_EXERCISE_
In the listing below, the lines starting with the line with "Hypothesis part2_bytes : Forall" and going on through the line with "Proof. intros Hc." are to be reproduced exactly, and only those.

_MATERIAL TO PROCESS_
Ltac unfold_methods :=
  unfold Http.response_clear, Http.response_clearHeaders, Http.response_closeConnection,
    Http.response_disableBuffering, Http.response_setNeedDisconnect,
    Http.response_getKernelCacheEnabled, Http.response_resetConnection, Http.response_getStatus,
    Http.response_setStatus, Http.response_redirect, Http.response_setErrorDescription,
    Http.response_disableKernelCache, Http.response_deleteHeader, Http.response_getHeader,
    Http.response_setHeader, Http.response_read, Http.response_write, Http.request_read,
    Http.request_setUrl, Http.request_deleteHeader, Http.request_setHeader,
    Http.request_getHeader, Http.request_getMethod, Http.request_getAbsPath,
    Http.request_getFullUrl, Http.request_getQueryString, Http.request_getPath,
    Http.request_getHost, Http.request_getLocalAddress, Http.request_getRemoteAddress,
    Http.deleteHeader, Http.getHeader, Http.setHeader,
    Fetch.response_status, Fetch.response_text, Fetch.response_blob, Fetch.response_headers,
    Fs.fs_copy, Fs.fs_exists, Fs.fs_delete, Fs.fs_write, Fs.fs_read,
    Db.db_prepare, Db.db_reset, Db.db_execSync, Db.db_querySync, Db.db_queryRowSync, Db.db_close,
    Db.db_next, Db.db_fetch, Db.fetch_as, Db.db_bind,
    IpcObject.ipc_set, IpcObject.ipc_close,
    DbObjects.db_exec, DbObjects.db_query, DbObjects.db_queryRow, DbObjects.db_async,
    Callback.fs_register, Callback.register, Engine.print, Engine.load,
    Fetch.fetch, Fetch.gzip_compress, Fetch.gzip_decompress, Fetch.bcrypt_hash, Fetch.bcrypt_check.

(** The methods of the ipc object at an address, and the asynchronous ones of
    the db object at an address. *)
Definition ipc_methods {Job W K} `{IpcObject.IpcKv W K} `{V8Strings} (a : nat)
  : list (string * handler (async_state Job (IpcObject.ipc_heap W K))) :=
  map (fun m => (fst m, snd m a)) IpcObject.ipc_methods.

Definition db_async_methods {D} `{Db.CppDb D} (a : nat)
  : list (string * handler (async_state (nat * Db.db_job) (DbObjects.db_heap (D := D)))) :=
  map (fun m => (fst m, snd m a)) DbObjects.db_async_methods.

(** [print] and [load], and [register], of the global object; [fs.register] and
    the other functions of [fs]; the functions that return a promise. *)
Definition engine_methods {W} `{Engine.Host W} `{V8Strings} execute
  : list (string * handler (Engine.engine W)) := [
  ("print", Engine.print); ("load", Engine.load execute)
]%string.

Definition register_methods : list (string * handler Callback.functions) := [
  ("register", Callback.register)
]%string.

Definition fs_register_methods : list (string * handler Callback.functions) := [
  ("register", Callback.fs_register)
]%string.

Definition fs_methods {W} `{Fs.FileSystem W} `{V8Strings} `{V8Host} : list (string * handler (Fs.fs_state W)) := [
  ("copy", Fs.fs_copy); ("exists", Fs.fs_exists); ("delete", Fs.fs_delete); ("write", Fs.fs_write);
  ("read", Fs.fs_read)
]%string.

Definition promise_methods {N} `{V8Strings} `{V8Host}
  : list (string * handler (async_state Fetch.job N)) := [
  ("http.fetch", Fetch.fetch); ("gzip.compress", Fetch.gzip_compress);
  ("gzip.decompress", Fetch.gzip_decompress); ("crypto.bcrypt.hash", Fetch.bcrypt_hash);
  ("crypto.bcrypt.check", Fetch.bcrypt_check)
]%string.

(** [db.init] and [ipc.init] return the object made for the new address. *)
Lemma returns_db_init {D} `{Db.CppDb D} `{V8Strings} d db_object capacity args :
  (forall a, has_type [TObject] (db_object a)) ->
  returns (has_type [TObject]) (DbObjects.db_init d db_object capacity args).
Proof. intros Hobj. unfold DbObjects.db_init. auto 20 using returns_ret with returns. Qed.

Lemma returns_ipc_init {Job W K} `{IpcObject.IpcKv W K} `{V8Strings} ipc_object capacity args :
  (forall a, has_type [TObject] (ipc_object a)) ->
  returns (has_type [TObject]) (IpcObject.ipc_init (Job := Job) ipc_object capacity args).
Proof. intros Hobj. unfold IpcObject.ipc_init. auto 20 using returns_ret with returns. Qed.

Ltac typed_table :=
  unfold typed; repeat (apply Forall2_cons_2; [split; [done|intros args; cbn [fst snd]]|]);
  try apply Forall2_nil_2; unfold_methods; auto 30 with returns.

* * *

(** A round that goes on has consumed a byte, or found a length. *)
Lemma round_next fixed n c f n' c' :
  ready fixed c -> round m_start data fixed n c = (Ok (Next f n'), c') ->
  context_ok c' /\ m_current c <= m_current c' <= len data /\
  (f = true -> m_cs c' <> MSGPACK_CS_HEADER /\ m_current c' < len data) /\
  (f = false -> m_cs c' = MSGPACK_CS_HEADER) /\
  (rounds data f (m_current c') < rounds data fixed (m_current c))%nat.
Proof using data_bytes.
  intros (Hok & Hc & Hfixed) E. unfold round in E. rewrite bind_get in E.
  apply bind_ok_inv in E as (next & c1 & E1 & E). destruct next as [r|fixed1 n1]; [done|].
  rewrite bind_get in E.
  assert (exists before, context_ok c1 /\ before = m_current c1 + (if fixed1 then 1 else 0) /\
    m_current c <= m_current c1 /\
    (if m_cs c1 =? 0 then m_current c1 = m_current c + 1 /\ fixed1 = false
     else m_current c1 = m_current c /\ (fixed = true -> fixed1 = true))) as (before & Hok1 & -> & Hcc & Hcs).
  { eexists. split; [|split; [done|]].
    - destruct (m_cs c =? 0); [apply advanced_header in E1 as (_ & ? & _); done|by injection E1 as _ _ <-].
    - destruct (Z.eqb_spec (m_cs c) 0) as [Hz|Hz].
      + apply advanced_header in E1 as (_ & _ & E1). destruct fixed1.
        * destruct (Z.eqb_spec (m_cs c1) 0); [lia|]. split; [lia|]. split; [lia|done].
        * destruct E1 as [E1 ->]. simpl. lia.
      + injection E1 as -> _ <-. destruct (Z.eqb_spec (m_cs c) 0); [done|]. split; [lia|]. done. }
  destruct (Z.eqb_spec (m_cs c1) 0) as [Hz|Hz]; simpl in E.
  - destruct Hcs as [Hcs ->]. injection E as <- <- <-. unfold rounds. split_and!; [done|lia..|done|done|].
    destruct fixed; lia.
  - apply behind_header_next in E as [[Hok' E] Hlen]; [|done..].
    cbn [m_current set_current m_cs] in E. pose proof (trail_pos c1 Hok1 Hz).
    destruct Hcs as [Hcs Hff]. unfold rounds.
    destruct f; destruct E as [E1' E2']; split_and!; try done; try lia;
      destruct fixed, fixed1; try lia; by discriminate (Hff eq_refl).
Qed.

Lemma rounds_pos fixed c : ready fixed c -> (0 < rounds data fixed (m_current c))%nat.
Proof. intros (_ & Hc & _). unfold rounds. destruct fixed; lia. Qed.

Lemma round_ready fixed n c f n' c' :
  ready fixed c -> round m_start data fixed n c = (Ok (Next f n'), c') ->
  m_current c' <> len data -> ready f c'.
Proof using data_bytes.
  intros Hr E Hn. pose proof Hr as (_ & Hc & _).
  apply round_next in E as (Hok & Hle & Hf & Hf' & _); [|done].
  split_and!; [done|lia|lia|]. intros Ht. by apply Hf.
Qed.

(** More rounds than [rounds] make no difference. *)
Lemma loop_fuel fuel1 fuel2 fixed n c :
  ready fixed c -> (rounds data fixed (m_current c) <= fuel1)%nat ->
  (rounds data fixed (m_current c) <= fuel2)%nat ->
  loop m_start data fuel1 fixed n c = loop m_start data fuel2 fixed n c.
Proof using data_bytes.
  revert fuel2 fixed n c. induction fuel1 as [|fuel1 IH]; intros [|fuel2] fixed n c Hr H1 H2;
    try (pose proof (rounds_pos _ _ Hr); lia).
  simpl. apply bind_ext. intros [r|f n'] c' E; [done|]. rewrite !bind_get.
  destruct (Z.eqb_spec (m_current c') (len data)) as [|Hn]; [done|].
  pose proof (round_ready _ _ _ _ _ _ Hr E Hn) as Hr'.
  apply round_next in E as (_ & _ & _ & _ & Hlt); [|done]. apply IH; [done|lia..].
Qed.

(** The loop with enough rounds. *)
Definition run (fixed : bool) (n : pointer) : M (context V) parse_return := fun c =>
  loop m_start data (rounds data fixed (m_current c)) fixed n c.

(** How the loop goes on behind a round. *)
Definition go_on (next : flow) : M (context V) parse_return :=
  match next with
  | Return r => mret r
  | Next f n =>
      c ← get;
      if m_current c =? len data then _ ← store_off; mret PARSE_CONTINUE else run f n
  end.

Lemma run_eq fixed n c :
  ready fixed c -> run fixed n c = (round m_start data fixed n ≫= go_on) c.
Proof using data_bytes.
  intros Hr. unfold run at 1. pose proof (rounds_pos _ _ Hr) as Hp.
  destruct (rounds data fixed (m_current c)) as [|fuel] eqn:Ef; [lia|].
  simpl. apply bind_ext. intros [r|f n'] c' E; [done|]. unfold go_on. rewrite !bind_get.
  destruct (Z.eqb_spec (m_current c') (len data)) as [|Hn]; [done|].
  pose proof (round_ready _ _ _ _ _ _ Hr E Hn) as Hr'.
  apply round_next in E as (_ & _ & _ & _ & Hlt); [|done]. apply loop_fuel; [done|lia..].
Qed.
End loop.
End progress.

---

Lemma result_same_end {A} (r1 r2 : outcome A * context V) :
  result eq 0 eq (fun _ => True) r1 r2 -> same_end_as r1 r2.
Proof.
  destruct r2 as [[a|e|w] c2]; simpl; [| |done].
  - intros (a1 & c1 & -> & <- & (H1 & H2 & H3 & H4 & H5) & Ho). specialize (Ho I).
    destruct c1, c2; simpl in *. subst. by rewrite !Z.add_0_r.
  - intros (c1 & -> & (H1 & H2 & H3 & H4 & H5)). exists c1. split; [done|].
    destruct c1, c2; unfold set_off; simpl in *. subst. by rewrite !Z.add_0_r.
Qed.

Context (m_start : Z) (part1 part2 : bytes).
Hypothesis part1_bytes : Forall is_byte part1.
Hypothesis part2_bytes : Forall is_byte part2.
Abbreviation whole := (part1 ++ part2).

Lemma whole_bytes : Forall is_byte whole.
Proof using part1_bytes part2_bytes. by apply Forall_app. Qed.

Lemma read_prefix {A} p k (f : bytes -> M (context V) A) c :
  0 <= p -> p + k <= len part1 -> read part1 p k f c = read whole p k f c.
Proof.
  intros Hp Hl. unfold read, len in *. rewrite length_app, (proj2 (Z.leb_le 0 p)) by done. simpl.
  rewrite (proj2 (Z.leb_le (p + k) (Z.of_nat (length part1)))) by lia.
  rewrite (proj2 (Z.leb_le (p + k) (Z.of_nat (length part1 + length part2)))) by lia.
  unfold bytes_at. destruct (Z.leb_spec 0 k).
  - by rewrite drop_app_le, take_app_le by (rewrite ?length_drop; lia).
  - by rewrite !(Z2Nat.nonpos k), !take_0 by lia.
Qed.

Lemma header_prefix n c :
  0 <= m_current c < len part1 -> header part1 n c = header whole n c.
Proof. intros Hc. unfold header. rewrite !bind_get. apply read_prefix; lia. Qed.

_EXERCISE OUTPUT_
Hypothesis part2_bytes : Forall is_byte part2.
Abbreviation whole := (part1 ++ part2).

Lemma whole_bytes : Forall is_byte whole.
Proof using part1_bytes part2_bytes. by apply Forall_app. Qed.

Lemma read_prefix {A} p k (f : bytes -> M (context V) A) c :
  0 <= p -> p + k <= len part1 -> read part1 p k f c = read whole p k f c.
Proof.
  intros Hp Hl. unfold read, len in *. rewrite length_app, (proj2 (Z.leb_le 0 p)) by done. simpl.
  rewrite (proj2 (Z.leb_le (p + k) (Z.of_nat (length part1)))) by lia.
  rewrite (proj2 (Z.leb_le (p + k) (Z.of_nat (length part1 + length part2)))) by lia.
  unfold bytes_at. destruct (Z.leb_spec 0 k).
  - by rewrite drop_app_le, take_app_le by (rewrite ?length_drop; lia).
  - by rewrite !(Z2Nat.nonpos k), !take_0 by lia.
Qed.

Lemma header_prefix n c :
  0 <= m_current c < len part1 -> header part1 n c = header whole n c.
Proof. intros Hc. unfold header. rewrite !bind_get. apply read_prefix; lia. Qed.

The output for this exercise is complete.